§ Exercise: In the entries below, find the line with "Lemma inv_multis w" and the line with "bar is replaced. *)"; give again those lines and every line between them, exactly.

§ Listed records:
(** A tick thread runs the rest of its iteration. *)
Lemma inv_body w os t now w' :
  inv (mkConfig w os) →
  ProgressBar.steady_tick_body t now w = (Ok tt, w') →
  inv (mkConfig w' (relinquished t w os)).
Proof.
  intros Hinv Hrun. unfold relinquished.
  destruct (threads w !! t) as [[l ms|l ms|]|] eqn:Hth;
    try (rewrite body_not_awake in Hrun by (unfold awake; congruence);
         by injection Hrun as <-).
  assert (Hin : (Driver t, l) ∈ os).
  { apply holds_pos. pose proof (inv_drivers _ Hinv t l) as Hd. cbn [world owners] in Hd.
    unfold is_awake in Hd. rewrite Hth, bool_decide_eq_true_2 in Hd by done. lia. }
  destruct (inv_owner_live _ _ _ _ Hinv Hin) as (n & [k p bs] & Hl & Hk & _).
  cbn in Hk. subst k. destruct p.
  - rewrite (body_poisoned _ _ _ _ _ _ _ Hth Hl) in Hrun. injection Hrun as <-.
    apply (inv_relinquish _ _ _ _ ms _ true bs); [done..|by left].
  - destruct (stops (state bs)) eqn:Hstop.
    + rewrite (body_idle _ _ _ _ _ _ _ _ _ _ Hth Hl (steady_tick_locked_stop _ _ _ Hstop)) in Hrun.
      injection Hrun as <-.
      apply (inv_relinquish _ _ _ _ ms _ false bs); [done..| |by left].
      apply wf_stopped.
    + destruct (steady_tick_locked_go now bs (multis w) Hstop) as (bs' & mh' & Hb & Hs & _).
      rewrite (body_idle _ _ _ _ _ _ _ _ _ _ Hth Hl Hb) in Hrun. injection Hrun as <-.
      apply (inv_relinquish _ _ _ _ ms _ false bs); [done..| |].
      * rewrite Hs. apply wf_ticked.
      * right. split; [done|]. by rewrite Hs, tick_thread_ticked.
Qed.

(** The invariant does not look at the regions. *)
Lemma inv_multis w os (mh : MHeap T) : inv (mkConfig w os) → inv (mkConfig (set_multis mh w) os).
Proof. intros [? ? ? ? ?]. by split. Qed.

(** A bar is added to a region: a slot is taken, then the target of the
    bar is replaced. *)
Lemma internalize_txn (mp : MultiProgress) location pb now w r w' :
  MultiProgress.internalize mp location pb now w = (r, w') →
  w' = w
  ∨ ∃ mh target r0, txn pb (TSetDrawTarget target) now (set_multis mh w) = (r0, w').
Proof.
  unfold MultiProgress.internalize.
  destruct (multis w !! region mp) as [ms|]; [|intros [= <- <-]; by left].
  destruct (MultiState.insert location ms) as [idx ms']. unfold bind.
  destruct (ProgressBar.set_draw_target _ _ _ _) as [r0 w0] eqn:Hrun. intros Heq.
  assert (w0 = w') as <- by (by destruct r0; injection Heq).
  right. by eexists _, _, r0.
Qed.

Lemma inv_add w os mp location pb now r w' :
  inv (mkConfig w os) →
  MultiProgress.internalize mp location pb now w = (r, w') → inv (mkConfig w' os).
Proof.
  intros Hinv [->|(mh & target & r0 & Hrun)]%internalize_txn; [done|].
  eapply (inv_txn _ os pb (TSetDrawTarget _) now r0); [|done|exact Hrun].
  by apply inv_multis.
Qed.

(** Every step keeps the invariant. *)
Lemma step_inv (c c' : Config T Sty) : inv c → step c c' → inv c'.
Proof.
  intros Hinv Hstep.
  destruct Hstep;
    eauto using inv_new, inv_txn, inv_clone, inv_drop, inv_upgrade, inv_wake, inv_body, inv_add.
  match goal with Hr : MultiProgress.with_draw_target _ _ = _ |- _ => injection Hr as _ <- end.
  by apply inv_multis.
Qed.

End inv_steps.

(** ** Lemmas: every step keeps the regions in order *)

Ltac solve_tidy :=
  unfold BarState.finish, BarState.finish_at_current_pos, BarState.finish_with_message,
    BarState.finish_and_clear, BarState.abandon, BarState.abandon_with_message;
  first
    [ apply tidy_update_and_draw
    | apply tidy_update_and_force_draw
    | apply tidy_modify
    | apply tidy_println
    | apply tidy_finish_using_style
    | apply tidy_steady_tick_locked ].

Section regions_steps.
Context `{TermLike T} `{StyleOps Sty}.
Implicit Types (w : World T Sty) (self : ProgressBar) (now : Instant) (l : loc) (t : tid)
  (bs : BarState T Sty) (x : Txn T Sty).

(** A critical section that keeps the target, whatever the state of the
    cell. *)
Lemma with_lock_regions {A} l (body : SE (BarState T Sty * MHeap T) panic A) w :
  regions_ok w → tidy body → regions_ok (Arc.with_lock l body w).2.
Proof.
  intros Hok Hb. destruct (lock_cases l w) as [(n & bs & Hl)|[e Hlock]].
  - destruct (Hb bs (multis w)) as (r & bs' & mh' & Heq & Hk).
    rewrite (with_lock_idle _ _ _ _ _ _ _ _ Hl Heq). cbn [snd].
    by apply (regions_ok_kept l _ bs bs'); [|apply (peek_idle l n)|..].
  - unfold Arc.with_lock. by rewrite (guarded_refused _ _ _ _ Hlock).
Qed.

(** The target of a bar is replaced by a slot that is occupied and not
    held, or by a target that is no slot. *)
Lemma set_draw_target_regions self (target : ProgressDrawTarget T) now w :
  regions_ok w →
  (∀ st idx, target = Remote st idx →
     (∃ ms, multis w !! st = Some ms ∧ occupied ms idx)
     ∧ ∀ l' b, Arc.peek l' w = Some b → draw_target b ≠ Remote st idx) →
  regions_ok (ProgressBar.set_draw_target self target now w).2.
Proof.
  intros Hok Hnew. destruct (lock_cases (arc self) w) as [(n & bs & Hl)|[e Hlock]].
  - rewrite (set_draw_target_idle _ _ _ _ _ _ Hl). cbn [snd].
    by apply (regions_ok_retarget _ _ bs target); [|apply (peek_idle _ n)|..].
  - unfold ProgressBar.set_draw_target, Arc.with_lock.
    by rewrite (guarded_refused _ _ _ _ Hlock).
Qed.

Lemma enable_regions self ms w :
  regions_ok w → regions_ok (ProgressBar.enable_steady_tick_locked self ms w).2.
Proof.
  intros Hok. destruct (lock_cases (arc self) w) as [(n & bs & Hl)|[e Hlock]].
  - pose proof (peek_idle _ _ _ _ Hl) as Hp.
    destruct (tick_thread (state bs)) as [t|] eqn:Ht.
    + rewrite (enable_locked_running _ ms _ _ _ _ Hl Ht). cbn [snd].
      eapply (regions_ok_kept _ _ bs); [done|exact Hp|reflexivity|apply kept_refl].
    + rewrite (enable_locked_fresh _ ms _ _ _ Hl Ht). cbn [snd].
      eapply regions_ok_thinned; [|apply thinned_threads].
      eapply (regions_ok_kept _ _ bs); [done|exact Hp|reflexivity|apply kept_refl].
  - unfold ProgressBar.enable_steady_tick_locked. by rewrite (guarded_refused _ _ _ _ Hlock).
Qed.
--
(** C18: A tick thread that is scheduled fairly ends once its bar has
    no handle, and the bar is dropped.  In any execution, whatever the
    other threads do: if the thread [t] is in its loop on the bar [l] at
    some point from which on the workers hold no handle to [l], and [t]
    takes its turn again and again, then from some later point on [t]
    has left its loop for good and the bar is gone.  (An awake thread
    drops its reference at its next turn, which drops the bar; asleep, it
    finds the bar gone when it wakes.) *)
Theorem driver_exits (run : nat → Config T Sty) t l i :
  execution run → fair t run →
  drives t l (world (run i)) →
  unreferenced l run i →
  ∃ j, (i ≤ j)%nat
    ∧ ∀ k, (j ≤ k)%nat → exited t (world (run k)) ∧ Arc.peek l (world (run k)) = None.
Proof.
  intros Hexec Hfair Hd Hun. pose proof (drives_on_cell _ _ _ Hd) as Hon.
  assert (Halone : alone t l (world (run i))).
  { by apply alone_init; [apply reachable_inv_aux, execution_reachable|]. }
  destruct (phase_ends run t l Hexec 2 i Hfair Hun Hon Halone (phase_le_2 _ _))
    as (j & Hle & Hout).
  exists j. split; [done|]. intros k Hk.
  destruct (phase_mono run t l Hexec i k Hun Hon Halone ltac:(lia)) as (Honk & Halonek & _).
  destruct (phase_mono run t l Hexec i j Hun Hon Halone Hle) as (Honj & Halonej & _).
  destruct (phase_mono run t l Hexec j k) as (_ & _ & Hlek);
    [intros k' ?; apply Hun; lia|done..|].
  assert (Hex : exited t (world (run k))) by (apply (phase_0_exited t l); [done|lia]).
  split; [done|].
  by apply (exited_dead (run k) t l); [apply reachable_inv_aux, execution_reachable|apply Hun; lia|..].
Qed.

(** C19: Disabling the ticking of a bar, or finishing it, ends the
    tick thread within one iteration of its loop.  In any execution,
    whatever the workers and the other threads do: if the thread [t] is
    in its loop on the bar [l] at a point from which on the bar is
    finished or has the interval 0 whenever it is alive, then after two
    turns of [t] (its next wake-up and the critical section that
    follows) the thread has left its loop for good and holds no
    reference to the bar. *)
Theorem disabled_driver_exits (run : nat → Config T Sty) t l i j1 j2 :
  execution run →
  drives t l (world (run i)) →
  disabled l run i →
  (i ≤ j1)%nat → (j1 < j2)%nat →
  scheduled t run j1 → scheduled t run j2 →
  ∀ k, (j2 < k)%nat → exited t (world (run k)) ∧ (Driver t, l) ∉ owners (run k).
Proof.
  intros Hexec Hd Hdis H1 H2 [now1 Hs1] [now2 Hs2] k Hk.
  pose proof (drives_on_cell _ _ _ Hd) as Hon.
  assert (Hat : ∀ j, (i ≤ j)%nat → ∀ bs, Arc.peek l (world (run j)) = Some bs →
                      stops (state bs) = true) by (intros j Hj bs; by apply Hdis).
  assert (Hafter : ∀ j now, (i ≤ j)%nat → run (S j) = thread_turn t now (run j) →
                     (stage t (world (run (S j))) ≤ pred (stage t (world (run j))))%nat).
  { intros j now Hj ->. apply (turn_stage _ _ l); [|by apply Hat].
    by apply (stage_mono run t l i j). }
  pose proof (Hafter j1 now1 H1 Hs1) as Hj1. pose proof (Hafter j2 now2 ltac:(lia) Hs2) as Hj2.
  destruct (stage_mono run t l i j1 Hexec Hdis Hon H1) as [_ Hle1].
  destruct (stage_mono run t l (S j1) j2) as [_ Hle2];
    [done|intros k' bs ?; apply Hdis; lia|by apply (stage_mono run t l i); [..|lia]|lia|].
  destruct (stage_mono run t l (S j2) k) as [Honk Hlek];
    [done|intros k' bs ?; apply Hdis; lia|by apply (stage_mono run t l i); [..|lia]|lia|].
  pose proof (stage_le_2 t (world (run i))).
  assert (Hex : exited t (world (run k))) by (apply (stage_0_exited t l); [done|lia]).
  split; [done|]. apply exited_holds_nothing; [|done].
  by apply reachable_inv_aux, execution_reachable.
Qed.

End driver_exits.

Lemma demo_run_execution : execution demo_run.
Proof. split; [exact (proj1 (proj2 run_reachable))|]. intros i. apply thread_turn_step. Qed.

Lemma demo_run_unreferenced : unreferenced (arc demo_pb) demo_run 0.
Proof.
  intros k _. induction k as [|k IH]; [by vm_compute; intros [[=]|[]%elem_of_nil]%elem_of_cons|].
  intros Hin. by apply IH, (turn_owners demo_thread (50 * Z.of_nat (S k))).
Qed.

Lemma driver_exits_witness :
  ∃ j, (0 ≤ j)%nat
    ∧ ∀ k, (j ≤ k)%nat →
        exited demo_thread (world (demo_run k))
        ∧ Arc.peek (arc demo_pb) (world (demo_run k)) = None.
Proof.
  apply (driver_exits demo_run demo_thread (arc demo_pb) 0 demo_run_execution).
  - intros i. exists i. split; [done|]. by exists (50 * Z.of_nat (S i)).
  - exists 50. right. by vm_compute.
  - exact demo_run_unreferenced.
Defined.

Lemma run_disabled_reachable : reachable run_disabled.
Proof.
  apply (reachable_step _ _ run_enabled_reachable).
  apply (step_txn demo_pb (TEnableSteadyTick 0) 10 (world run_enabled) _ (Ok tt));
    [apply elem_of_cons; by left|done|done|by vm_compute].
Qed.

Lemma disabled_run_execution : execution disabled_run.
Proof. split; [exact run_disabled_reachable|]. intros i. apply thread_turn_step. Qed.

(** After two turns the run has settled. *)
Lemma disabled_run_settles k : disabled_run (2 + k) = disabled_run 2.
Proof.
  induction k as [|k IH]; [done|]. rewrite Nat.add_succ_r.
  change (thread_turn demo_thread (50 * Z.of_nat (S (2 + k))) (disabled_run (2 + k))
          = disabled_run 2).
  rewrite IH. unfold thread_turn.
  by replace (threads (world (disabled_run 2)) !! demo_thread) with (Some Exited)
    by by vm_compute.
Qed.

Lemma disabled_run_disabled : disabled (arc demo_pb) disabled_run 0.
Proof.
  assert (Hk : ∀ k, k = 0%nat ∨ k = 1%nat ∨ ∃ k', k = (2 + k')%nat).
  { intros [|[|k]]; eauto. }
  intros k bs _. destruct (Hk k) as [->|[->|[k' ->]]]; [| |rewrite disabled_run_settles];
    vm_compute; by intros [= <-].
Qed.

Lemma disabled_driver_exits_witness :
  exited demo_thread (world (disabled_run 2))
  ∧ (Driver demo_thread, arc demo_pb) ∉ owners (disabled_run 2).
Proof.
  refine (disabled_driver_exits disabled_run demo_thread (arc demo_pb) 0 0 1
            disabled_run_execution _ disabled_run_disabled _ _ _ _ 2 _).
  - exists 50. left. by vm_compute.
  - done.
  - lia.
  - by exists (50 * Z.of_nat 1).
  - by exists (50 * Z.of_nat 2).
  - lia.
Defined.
--
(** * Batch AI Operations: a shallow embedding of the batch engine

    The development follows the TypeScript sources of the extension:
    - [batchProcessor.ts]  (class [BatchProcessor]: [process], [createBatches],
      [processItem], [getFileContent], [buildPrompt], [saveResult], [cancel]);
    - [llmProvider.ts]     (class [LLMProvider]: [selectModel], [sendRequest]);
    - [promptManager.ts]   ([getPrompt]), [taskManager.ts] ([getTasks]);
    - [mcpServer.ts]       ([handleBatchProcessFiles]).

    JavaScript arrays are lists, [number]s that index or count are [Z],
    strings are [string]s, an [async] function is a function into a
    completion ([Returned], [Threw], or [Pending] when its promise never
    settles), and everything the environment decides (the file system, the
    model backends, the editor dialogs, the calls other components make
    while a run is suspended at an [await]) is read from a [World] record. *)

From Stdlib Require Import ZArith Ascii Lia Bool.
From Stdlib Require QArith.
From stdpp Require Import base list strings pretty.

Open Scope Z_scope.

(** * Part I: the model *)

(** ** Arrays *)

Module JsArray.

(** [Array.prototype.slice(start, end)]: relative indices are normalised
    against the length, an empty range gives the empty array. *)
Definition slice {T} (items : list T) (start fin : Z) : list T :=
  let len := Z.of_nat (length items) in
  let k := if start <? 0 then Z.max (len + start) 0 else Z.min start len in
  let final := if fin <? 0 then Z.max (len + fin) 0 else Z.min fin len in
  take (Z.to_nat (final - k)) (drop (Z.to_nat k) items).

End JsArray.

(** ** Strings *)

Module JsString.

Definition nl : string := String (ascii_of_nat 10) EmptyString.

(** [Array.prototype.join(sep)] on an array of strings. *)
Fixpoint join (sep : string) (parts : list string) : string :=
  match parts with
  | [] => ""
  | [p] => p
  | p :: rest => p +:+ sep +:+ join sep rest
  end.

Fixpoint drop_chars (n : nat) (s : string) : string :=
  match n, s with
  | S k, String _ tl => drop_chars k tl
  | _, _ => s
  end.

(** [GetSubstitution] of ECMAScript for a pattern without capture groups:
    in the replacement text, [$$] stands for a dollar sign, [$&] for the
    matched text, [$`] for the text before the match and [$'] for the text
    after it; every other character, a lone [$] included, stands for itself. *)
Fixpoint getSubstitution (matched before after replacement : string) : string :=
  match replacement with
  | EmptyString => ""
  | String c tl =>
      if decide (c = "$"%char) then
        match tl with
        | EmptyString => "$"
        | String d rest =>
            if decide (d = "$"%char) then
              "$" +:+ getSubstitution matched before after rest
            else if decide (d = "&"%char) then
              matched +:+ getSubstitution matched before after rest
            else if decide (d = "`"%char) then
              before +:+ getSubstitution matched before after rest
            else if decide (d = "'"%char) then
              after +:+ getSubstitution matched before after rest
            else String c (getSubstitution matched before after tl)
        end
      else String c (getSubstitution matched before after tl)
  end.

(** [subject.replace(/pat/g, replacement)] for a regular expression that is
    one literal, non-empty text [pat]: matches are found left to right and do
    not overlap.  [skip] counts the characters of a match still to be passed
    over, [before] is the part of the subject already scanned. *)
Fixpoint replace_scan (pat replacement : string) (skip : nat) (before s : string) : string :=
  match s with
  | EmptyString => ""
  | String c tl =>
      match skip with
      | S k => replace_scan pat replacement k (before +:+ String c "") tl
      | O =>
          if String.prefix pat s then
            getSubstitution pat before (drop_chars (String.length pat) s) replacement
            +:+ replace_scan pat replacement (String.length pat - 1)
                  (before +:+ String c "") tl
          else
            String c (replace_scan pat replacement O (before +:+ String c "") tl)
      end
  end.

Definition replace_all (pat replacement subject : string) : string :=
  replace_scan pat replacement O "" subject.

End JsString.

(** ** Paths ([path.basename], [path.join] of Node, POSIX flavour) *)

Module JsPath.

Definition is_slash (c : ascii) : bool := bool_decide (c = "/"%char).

§ Answer box:
Lemma inv_multis w os (mh : MHeap T) : inv (mkConfig w os) → inv (mkConfig (set_multis mh w) os).
Proof. intros [? ? ? ? ?]. by split. Qed.

(** A bar is added to a region: a slot is taken, then the target of the
    bar is replaced. *)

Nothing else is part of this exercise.